Britain’s first dedicated medical marijuana clinic opened in Manchester, setting the groundwork for wider use of MMJ in the country and sparking criticism from some quarters of the medical community.
More clinics are expected to open in London and Birmingham later this spring, according to a news release.
Only a handful of patients have had access to medical cannabis since it was legalized in the UK last November.
The Manchester clinic is private.
- Chronic pain.
- Neurological conditions such as epilepsy, Alzheimer’s and Parkinson’s disease.
- Psychiatric issues such as depression.
European Cannabis Holdings (ECH) is establishing the facilities. ECH is the same company that – together with Grow Biotech and IPS Specials – participated in the first bulk import of medical cannabis to the UK last February.
A first consultation with a specialist in the clinic will cost 250 pounds sterling ($327). Self-referred patients will need a previous appointment with a general practitioner.
Steve Moore, strategy director at the UK Center for Medicinal Cannabis, told Marijuana Business Daily: “With London being a world’s leading financial center, it’s inevitable that developments like these will occur. But this type of access isn’t a solution for the vast majority of patients in need of medicine.”
Resistance from the medical profession didn’t take long to surface.
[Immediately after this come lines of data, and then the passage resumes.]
(** ** Accepting a waiter *)

Lemma winv_register issued gone s i c j : sinv s -> winv issued gone s -> small s -> sc_closing s = false -> sc_jobs s !! i = Some j -> issued !! c = None ->
  winv (<[c := waiter_id i (sc_nextWaiterID (register_waiter i c s))]> issued) gone (register_waiter i c s).
Proof.
  intros I V [Hs1 Hs2] Ho Hj Hc. destruct V as [A1 A2 A3 A4 A5 A6 A7 A8 A9 A10] eqn:EV. pose proof (iv_job _ _ I _ _ Hj) as J. pose proof (jo_id _ _ _ _ J) as Hi.
  unfold register_waiter. assert (En : add64 (sc_nextWaiterID s) 1 = sc_nextWaiterID s + 1) by (unfold add64; apply Z.mod_small; lia). rewrite En. set (n := sc_nextWaiterID s + 1) in *.
  assert (El : low32 n = n) by (unfold low32; change 4294967295 with (Z.ones 32); rewrite Z.land_ones by lia; apply Z.mod_small; lia).
  destruct (waiter_id_parts i n) as [P1 P2]; [lia|lia|].
  set (w := mkWaiter (waiter_id i n) c). set (j' := add_waiter (is_active s i) n w j).
  assert (Ej : sc_jobs (upd_job i (add_waiter (is_active s i) n w) (sc_set_nextWaiterID n s)) = <[i := j']> (sc_jobs s)) by exact (upd_job_at (sc_set_nextWaiterID n s) i _ j Hj).
  assert (Hfresh : forall k, k ∈ (sc_sent s).*1 -> k <> c) by (intros k Hk ->; destruct (A7 c Hk); congruence).
  assert (Hold : forall m x, keeps_waiter j m x -> m <> n) by (intros m x Hm; destruct (A1 i j m x Hj Hm) as [Hr _]; lia).
  assert (Kj : forall m x, keeps_waiter j' m x <-> (m = n /\ x = w) \/ keeps_waiter j m x).
  { intros m x. unfold keeps_waiter, j', add_waiter. rewrite El. destruct (decide (m = n)) as [->|Hne].
    - assert (H0 : jb_waiters j !! n = None /\ jb_nextWaiters j !! n = None).
      { split; [destruct (jb_waiters j !! n) as [y|] eqn:E|destruct (jb_nextWaiters j !! n) as [y|] eqn:E]; try done; exfalso; apply (Hold n y); unfold keeps_waiter; auto. }
      destruct H0 as [H1 H2]. destruct (_ && _); cbn; rewrite ?lookup_insert_eq, ?H1, ?H2; intuition congruence.
    - destruct (_ && _); cbn; rewrite ?lookup_insert_ne by done; intuition congruence. }
  split; rewrite ?Ej; cbn [upd_job sc_set_jobs sc_set_nextWaiterID sc_nextWaiterID sc_sent sc_nextJobID sc_closing]; try done; try lia.
  - intros k l m x [[<- <-]|[Hne Hl]]%lookup_insert_Some Hk.
    + apply Kj in Hk as [[-> ->]|Hk]; [rewrite lookup_insert_eq; cbn; split; [lia|]; split; [done|]; split; [done|]; intros Hx; now apply Hfresh in Hx|].
      destruct (A1 _ _ _ _ Hj Hk) as (X1 & X2 & X3 & X4). rewrite lookup_insert_ne by (intros E; rewrite E in Hc; congruence). split; [lia|done].
    + destruct (A1 _ _ _ _ Hl Hk) as (X1 & X2 & X3 & X4). rewrite lookup_insert_ne by (intros E; rewrite E in Hc; congruence). split; [lia|done].
  - intros k l m [[<- <-]|[Hne Hl]]%lookup_insert_Some; [|eauto]. unfold j', add_waiter. rewrite El. destruct (decide (m = n)) as [->|Hm].
    + destruct (_ && _); cbn; [left|right]; [destruct (jb_waiters j !! n) as [y|] eqn:E|destruct (jb_nextWaiters j !! n) as [y|] eqn:E]; try done; exfalso; apply (Hold n y); unfold keeps_waiter; auto.
    + destruct (_ && _); cbn; rewrite lookup_insert_ne by done; eauto.
  - intros d wid [[<- <-]|[Hne Hd]]%lookup_insert_Some; [exists i, n; split; [done|lia]|]. destruct (A3 d wid Hd) as (k & m & E & X & Y). exists k, m. split; [done|lia].
  - intros a b x y [[<- <-]|[Ha Ha1]]%lookup_insert_Some [[<- <-]|[Hb Hb1]]%lookup_insert_Some Hl; try done; [| |eapply A4; eauto]; exfalso.
    + rewrite P2 in Hl. destruct (A3 b y Hb1) as (k & m & -> & X & Y). destruct (waiter_id_parts k m) as [_ E]; [lia|lia|]. lia.
    + rewrite P2 in Hl. destruct (A3 a x Ha1) as (k & m & -> & X & Y). destruct (waiter_id_parts k m) as [_ E]; [lia|lia|]. lia.
  - intros d wid [[<- <-]|[Hne Hd]]%lookup_insert_Some.
    + right. right. exists j'. rewrite P1, P2. rewrite lookup_insert_eq. split; [done|]. apply Kj. auto.
    + destruct (A5 d wid Hd) as [X|[X|(l & Hl & Hk)]]; auto. right. right. destruct (decide (Z.shiftr wid 32 = i)) as [E|E].
      * exists j'. rewrite E, lookup_insert_eq. split; [done|]. apply Kj. right. rewrite E in Hl. congruence.
      * exists l. rewrite lookup_insert_ne by done. done.
  - intros d Hd. rewrite lookup_insert_ne by (intros E; subst; now apply (Hfresh d Hd)). auto.
  - intros k l [[<- <-]|[Hne Hl]]%lookup_insert_Some; [|eauto]. unfold j', add_waiter. destruct (is_active s i); cbn; [destruct (jb_runAgain j) eqn:Er; cbn; [done|]|]; intros X; pose proof (A8 i j Hj X); congruence.
  - intros k l Hl Hcl. congruence.
Qed.
(** The conditions on the records of a summary. *)
Definition source_records_ok (s : DataSegmentSummary) : bool :=
  if ds_RecordCount s =? 0 then (ds_ValidEnd s =? Addr.SegmentHeaderSize) && (ds_FirstAddr s =? 0) && (ds_LastAddr s =? 0)
  else VAddr_Valid (ds_FirstAddr s) && VAddr_Valid (ds_LastAddr s) && (SegmentID (ds_FirstAddr s) =? ds_SegmentID s) && (SegmentID (ds_LastAddr s) =? ds_SegmentID s) &&
       (ds_FirstAddr s <=? ds_LastAddr s) && (Offset (ds_LastAddr s) <? ds_ValidEnd s).

Definition maint_validate (s : MaintState) : bool :=
  negb (negb (mn_Operation s =? DataRetire) || all_zero (mn_StoreUUID s) || all_zero (mn_LogID s) || (mn_BaseGeneration s =? 0) || negb (LogPos_Valid (mn_ReplayStart s)) ||
        (ds_SegmentID (mn_Source s) =? 0) || (ds_ValidEnd (mn_Source s) <? Addr.SegmentHeaderSize)) &&
  source_records_ok (mn_Source s).

Definition maint_body (s : MaintState) : list Z :=
  maint_magic ++ put_le 2 maint_version ++ put_le 2 maint_encodedSize ++ put_le 1 (mn_Operation s) ++ zeros 3 ++ mn_StoreUUID s ++ mn_LogID s ++
  put_le 8 (mn_BaseGeneration s) ++ put_le 8 (mn_CoveredCommitSeq s) ++ put_le 8 (LogPos_Uint64 (mn_ReplayStart s)) ++
  put_le 4 (ds_SegmentID (mn_Source s)) ++ put_le 4 (ds_ValidEnd (mn_Source s)) ++ put_le 8 (ds_RecordCount (mn_Source s)) ++
  put_le 8 (ds_FirstAddr (mn_Source s)) ++ put_le 8 (ds_LastAddr (mn_Source s)) ++ zeros 20.

Definition maint_Encode (s : MaintState) : res (list Z) :=
  raise [maintstate_ErrInvalid] when negb (maint_validate s) ;;
  Ok (with_crc (maint_body s)).
Definition runNext (a : segment_answers) (phase : Z) (w : segmentWorker) : outcome segmentWorker :=
  if negb (phase =? maintenancePhaseStart) then runCompact a phase w
  else match an_published a with
  | None => Some (finish zeroResult (Some (ELeaf base_ErrInvalidConfig)), w, [])
  | Some m =>
    match an_excluded a with
    | inl e => Some (finish zeroResult (Some e), w, [])
    | inr excluded =>
      match selectCompactionCandidate m (rq_policy (gw_request w)) excluded (an_view a) with
      | Err e => Some (finish zeroResult (Some (serr_of e)), w, [])
      | Ok None =>
        if gw_proofAttempts w =? 0 then Some (depend maintenancePhaseStart maintenanceRecoveryProtocol 0 false, with_attempts w 1, [])
        else Some (finish (gw_result w) None, w, [])
      | Ok (Some c) => after_copy a (cc_Sources c) (Some c) w
      end
    end
  end.

Definition run_segment (a : segment_answers) (phase : Z) (w : segmentWorker) : outcome segmentWorker :=
  let kind := rq_kind (gw_request w) in
  let out :=
    if kind =? maintenanceSegmentRelocateRequest then
      let w := with_result w (set_relocation (gw_result w) (mergeRelocationResult (mr_relocation (gw_result w)) (an_relocate a).1)) in
      match dependency_of (an_relocate a).2 with
      | Some generation => Some (depend maintenancePhaseStart maintenanceRecoveryProtocol generation false, w, [])
      | None => Some (finish (gw_result w) (an_relocate a).2, w, [])
      end
    else if kind =? maintenanceSegmentPrepareRequest then runPrepare a phase w
    else if kind =? maintenanceSegmentCompactRequest then runCompact a phase w
    else if kind =? maintenanceSegmentNextRequest then runNext a phase w
    else Some (finish zeroResult (Some (ELeaf base_ErrInvalidConfig)), w, []) in
  match out with
  | Some (t, w, fx) => Some (t, w, match tr_err t with Some e => if rq_automatic (gw_request w) && negb (expectedAutomaticMaintenanceError e) then fx ++ [AutomaticFailed] else fx | None => fx end)
  | None => None
  end.

(** ** The mapping *)

(** The published state and the answers that a survey of the mapping compares. *)
Record survey_answers := mkSurveyAnswers
  { sv_published : option (Z * Z * Z);
    sv_view : serr + Z * Z;
    sv_reachable : serr + Z;
    sv_snapshot : Z * Z;
    sv_report : serr + Z;
    sv_current : option (Z * Z) }.

(** Generation, root and covered sequence of the published state; root and covered
    sequence of the view; generation and root of the catalog and of the state at the end. *)
Definition runMappingSurvey (a : survey_answers) : (serr + mappingUsage) * list effect :=
  match sv_published a with
  | None => (inl (ELeaf base_ErrInvalidConfig), [])
  | Some (generation, root, covered) =>
    match sv_view a with
    | inl e => (inl e, [])
    | inr (vroot, vcovered) =>
      if negb (vroot =? root) || negb (vcovered =? covered) then (inl (ELeaf base_ErrConflict), [])
      else match sv_reachable a with
      | inl e => (inl e, [])
      | inr reachable =>
        if negb ((sv_snapshot a).1 =? generation) || negb ((sv_snapshot a).2 =? root) then (inl (ELeaf base_ErrConflict), [])
        else match sv_report a with
        | inl e => (inl e, [])
        | inr physical =>
          match sv_current a with
          | None => (inl (ELeaf base_ErrConflict), [])
          | Some (g, r) =>
            if negb (g =? generation) || negb (r =? root) then (inl (ELeaf base_ErrConflict), [])
            else if physical <? reachable then (inl (ELeaf base_ErrCorrupt), [])
            else let u := mkUsage generation physical reachable root in (inr u, [UsageStored u])
          end
        end
      end
    end
  end.

(** What the phases of a rewrite hand to each other: the base, and whether publication
    has set the drain channel and the old store. *)
Record mappingGCWork := mkMappingWork { mw_manifest : Manifest; mw_drained : bool; mw_oldStore : bool }.

Record mappingWorker := mkMappingWorker { pw_request : maintenanceRequest; pw_work : option mappingGCWork }.

Definition mapping_Resources (automatic : bool) (phase : Z) : Z :=
  if (phase =? maintenancePhaseStart) && automatic then maintenanceHeavyIO
  else if (phase =? maintenancePhaseStart) || (phase =? maintenancePhaseCleanup) then maintenanceRecoveryProtocol
  else if phase =? maintenancePhasePublish then Z.lor maintenanceMappingWriter maintenanceRecoveryProtocol
  else Z.lor maintenanceHeavyIO maintenanceRecoveryProtocol.

Record mapping_answers := mkMappingAnswers
  { ma_config : MaintenanceConfig; ma_last : Z; ma_now : Z; ma_survey : survey_answers;
    ma_prepare : option mappingGCWork * option serr; ma_publish : mappingGCWork * option serr; ma_cleanup : option serr }.

Definition worth_rewriting (config : MaintenanceConfig) (u : mappingUsage) : bool :=
  let garbage := (mu_physicalBytes u - mu_reachableBytes u) mod two64 in
  let ratio := if mu_physicalBytes u =? 0 then 0 else ((garbage * compactionRatioScale) mod two64 / mu_physicalBytes u) mod two32 in
  negb ((garbage <? mg_MappingMinReclaimableBytes config) || (ratio <? mg_MappingMinReclaimableRatioBasis config)).

Definition publishMappingGC (work : option mappingGCWork) (answer : mappingGCWork * option serr) : option mappingGCWork * option serr :=
  match work with None => (None, Some (ELeaf base_ErrInvalidConfig)) | Some _ => (Some answer.1, answer.2) end.

Definition cleanupMappingGC (work : option mappingGCWork) (answer : option serr) : option serr :=
  match work with
  | Some x => if negb (mw_drained x) || negb (mw_oldStore x) then Some (ELeaf base_ErrInvalidConfig) else answer
  | None => Some (ELeaf base_ErrInvalidConfig)
  end.

Definition automatic_failure (w : mappingWorker) (err : option serr) : list effect :=
  match err with Some e => if rq_automatic (pw_request w) && negb (expectedAutomaticMaintenanceError e) then [AutomaticFailed] else [] | None => [] end.

Definition run_mapping (a : mapping_answers) (phase : Z) (w : mappingWorker) : maintenanceTransition * mappingWorker * list effect :=
  let automatic := rq_automatic (pw_request w) in
  if phase =? maintenancePhaseStart then
    let go := (depend maintenancePhaseCopy (if automatic then 0 else maintenanceRecoveryProtocol) 0 false, w) in
    if negb automatic then (go, [])
    else if negb (ma_last a =? 0) && (ma_now a - ma_last a <? mg_MappingMinInterval (ma_config a)) then (finish zeroResult None, w, [])
    else match runMappingSurvey (ma_survey a) with
    | (inl e, fx) => (finish zeroResult (Some e), w, fx ++ automatic_failure w (Some e))
    | (inr u, fx) => if worth_rewriting (ma_config a) u then (go, fx) else (finish zeroResult None, w, fx)
    end
  else if phase =? maintenancePhaseCopy then
    let (work, err) := ma_prepare a in
    let w := mkMappingWorker (pw_request w) work in
    match err with Some _ => (finish zeroResult err, w, automatic_failure w err) | None => (proceed maintenancePhasePublish, w, []) end
  else if phase =? maintenancePhasePublish then
    let (work, err) := publishMappingGC (pw_work w) (ma_publish a) in
    let w := mkMappingWorker (pw_request w) work in
    match err with Some _ => (finish zeroResult err, w, automatic_failure w err) | None => (proceed maintenancePhaseCleanup, w, []) end
  else if phase =? maintenancePhaseCleanup then
    let err := cleanupMappingGC (pw_work w) (ma_cleanup a) in
    (finish zeroResult err, w, match err with Some _ => automatic_failure w err | None => if automatic then [MappingGCFinished (ma_now a)] else [] end)
  else (finish zeroResult (Some (ELeaf base_ErrInvalidConfig)), w, []).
In response to the clinic’s opening, Dr. Barry Miller, dean of the faculty of pain medicine of the Royal College of Anaesthetists, issued a statement, saying:
“The Faculty of Pain Medicine is deeply concerned by this development, which appears in contrast to the very limited data available on the use of cannabinoids for pain management and, that these clinics are being introduced before the findings of research being undertaken by the National Institute for Clinical Excellence are published.”